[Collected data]
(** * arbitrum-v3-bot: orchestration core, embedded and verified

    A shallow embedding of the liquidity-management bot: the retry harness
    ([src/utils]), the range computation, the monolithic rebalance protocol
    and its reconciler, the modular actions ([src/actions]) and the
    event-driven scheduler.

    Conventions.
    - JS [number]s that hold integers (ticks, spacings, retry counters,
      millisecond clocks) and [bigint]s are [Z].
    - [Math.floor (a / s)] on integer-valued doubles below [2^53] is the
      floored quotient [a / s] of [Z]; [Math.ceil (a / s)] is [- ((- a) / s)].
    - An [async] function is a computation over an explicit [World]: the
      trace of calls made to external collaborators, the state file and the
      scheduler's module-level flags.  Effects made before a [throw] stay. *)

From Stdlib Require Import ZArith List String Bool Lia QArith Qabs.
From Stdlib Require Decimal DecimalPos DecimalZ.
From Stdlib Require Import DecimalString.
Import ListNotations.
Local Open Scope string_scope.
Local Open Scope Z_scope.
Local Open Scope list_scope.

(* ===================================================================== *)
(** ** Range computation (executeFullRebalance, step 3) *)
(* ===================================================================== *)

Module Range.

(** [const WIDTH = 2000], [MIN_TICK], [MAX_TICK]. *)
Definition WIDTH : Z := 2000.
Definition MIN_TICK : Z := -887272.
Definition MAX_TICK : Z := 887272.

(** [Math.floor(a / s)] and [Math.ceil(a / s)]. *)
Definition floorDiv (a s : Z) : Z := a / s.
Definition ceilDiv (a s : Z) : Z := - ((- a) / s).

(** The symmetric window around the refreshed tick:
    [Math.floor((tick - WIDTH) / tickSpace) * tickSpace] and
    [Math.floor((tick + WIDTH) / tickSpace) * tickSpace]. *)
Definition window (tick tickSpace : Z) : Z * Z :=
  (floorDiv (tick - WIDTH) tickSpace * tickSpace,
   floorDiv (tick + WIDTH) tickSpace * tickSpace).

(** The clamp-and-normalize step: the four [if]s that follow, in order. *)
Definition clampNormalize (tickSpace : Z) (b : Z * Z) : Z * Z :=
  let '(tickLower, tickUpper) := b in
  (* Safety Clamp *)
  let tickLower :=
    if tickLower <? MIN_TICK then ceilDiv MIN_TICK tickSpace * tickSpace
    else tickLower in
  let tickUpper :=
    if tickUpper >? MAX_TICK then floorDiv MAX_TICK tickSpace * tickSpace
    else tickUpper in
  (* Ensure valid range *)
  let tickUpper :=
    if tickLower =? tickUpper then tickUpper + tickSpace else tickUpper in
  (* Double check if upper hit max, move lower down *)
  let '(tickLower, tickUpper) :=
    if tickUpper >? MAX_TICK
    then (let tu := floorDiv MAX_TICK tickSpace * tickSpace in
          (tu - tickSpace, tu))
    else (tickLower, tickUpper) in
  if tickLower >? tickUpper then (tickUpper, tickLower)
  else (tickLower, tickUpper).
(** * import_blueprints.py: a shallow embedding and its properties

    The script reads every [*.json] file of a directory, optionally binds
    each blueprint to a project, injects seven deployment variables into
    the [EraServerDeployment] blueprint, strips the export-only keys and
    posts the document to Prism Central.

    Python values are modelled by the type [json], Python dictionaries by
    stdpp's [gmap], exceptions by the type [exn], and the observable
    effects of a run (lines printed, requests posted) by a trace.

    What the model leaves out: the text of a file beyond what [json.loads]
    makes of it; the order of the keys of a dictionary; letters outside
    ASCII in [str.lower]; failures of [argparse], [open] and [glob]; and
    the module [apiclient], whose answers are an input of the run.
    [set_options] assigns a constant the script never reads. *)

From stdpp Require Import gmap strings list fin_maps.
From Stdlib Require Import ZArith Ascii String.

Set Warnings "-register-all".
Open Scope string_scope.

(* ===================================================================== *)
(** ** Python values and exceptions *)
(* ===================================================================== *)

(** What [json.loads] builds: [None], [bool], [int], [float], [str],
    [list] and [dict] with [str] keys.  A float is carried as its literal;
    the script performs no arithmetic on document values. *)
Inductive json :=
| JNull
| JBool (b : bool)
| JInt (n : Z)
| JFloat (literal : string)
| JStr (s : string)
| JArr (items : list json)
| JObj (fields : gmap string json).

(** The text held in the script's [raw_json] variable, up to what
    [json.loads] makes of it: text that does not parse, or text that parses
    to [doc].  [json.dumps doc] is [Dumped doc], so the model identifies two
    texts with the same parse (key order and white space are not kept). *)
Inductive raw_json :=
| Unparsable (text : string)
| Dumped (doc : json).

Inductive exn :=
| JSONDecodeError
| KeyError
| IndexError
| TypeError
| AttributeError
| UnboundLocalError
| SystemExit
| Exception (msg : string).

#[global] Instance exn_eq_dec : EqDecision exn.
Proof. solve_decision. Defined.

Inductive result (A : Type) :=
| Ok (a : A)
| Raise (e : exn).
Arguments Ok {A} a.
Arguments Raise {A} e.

| What to produce |
Go through the data above from its first line and copy each line exactly, stopping once the line with "floored quotient [a" has been copied.

| Written response |
(** * arbitrum-v3-bot: orchestration core, embedded and verified

    A shallow embedding of the liquidity-management bot: the retry harness
    ([src/utils]), the range computation, the monolithic rebalance protocol
    and its reconciler, the modular actions ([src/actions]) and the
    event-driven scheduler.

    Conventions.
    - JS [number]s that hold integers (ticks, spacings, retry counters,
      millisecond clocks) and [bigint]s are [Z].
    - [Math.floor (a / s)] on integer-valued doubles below [2^53] is the
      floored quotient [a / s] of [Z]; [Math.ceil (a / s)] is [- ((- a) / s)].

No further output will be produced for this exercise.